What we can do now is go ahead and drag our Hue slider, and as I drag this Hue slider, we can see that primarily it's focusing in on the background, not so much the face. Now, one of the things that we may need to do though, is let's say we want to get a little bit more of the background in the mix, because in my case, I can see that's a little bit spotty in certain areas. Well, what you can do is you can navigate down to this icon here. You'll notice that there are two straight lines. This is showing us the main targeted area, and then there are these two outside edges, and it's a smaller icon with a curved edge.

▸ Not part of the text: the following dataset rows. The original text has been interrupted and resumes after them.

(** * pdfOrganizer.js: a shallow embedding and its verified properties

    The program renames PDF files to [Title - Author [Year].pdf].  Its
    logic is a cascade of regular-expression tests over JavaScript
    strings, run by a pool of concurrent workers over a directory tree.
    The embedding has these layers:

    - [JS]: JavaScript strings as sequences of UTF-16 code units, with the
      String.prototype methods the program calls;
    - [Re]: a backtracking matcher for the regular expressions of the
      program, following the continuation semantics of ECMA-262
      (section 22.2.2), and RegExp.prototype exec / test / replace / split;
    - [NodePath]: the POSIX flavour of Node's [path] functions;
    - the program itself, function by function, under the names of the
      source; an [async] function is a task that runs from one [await] to
      the next against the file system of that moment;
    - reference definitions (edit scripts, the direct-style reading of
      [processPdfFile]) against which the program is compared.

    The theorems follow the definitions. *)

From Stdlib Require Import NArith ZArith List Bool Ascii String Lia.
From stdpp Require Import base option list gmap.

Import ListNotations.
Local Open Scope nat_scope.

(* ================================================================== *)
(** * JavaScript strings *)
(* ================================================================== *)

Module JS.

(** A JavaScript string is a sequence of 16-bit code units. *)
Definition jsstring := list N.

(** Source literals are written as Rocq strings (UTF-8 bytes) and decoded
    to UTF-16 code units; only the Basic Multilingual Plane occurs in the
    program and in the spec's examples. *)
Fixpoint utf16_of_utf8 (bs : list N) : jsstring :=
  match bs with
  | [] => []
  | b :: rest =>
    if (b <? 128)%N then b :: utf16_of_utf8 rest
    else if (b <? 224)%N then
      match rest with
      | b2 :: rest' =>
        N.lor (N.shiftl (N.land b 31) 6) (N.land b2 63) :: utf16_of_utf8 rest'
      | [] => []
      end
    else
      match rest with
      | b2 :: b3 :: rest' =>
        N.lor (N.shiftl (N.land b 15) 12)
              (N.lor (N.shiftl (N.land b2 63) 6) (N.land b3 63))
          :: utf16_of_utf8 rest'
      | _ => []
      end
  end.

Definition js (s : string) : jsstring :=
  utf16_of_utf8 (map N_of_ascii (list_ascii_of_string s)).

This shows us the transition area, or the reach. For example, click on this and drag to the left; you can see it's reaching to all the colors. Click on this and drag to the right; you can see that it's reaching fewer colors, and you can see that actually got out of the range of the background there. So I can go ahead and modify this in order to fill in a little bit of the background. You'll notice that the background now is much less spotty, simply by extending that point a little bit. Sometimes what we'll do is we'll click on all of these different points, one at a time, in order to find the sweet spot for the particular type of adjustment that we want to make.
So, again as I drag this too far to the left, you can see that there's a lot of color on the face. When I click and drag this back to the right, we can find that sweet spot where we can have the appropriate color effect by bringing in these sliders. I'll bring those in one at a time until I have just the right look there. Well in this case, we have a purple background. We also have the purple being picked up a little bit on the hair, which we probably need, because that light is bouncing around a little bit. It's picked up a little bit on the camera. We can see a few adjustments there.

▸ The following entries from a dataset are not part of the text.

(** * moleculab: the Atom class of [src/modules/atom/index.ts]

    A shallow embedding of the [Atom] class and of what it imports, and the
    properties of its integration step, its style derivation, its constructor
    and its bond-angle query.

    Numbers.  A TypeScript [number] is an IEEE-754 double.  It is modelled by
    the type [number] below: a real, or one of the three special values
    [+Infinity], [-Infinity] and [NaN], with the arithmetic ECMAScript gives
    to the special values.  Finite arithmetic is exact: rounding and overflow
    to infinity are not modelled, and the two zeros are one (it stands for
    [+0]).  [Math.log], [Math.sqrt] and [Math.atan2] are the mathematical
    functions on the finite values.

    The doubles.  A statement about an order or a range is made so that it
    also holds when the arithmetic rounds: a bound that exact arithmetic
    reaches is stated with a margin, and where an overflow would break it the
    magnitudes are bounded.  Where the sign of a zero decides the result (the
    angle of [calculateAngle]) the function is embedded a second time, in
    [SignedZero], on numbers with the two zeros.

    Objects.  A method that reads or writes the fields of [this] takes the
    record of the fields and returns the record after the call.  The bonds
    compare atoms by identity, so [isBondedWith] and [calculateAngle] take
    references, and a heap gives the atom a reference points to.

    [draw] (canvas calls, with a colour string formatted from a number) and
    [generateUniqueID] (the clock and a random number, printed in base 36) are
    not embedded; the random draws of [generateRandomAtom] and the generated
    id are arguments. *)

From Stdlib Require Import Reals Lra Lia List String Bool PeanoNat.
Import ListNotations.

Local Open Scope R_scope.

(** ** The [number] type *)

Inductive number : Type :=
| Fin (r : R)
| PosInfinity
| NegInfinity
| NaN.

Definition isFinite (a : number) : bool :=
  match a with
  | Fin _ => true
  | _ => false
  end.

Definition isNaN (a : number) : bool :=
  match a with
  | NaN => true
  | _ => false
  end.

(** The operators of ECMAScript's Number type. *)
Module Number.

(** An infinity of the given sign ([true]: negative). *)
Definition infinity (negative : bool) : number :=
  if negative then NegInfinity else PosInfinity.

(** An infinity times, or a zero dividing, the finite [r]. *)
Definition scaleInfinity (negative : bool) (r : R) : number :=
  if Rlt_dec 0 r then infinity negative
  else if Rlt_dec r 0 then infinity (negb negative)
  else NaN.

(** [-a] *)
Definition unaryMinus (a : number) : number :=
  match a with
  | Fin r => Fin (- r)
  | PosInfinity => NegInfinity
  | NegInfinity => PosInfinity
  | NaN => NaN
  end.

(** [a + b] *)
Definition add (a b : number) : number :=
  match a, b with
  | Fin r, Fin s => Fin (r + s)
  | Fin _, PosInfinity => PosInfinity
  | Fin _, NegInfinity => NegInfinity
  | PosInfinity, Fin _ => PosInfinity
  | PosInfinity, PosInfinity => PosInfinity
  | NegInfinity, Fin _ => NegInfinity
  | NegInfinity, NegInfinity => NegInfinity
  | _, _ => NaN
  end.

And we can change this background, again, any which way. Let's say we want to go for something a little bit more subtle, a muted tone back there. I'm just going to go ahead and take out some of this, and then I can change the overall brightness. I'll just modify that a bit as well, and I'm just doing this just to look, or to taste, to see what type of color background might look good here, and we could try a whole range of options. Again, what we're going to need to do is to experiment with this and see which particular color looks good, and let's say that I want to go with something neutral, like this.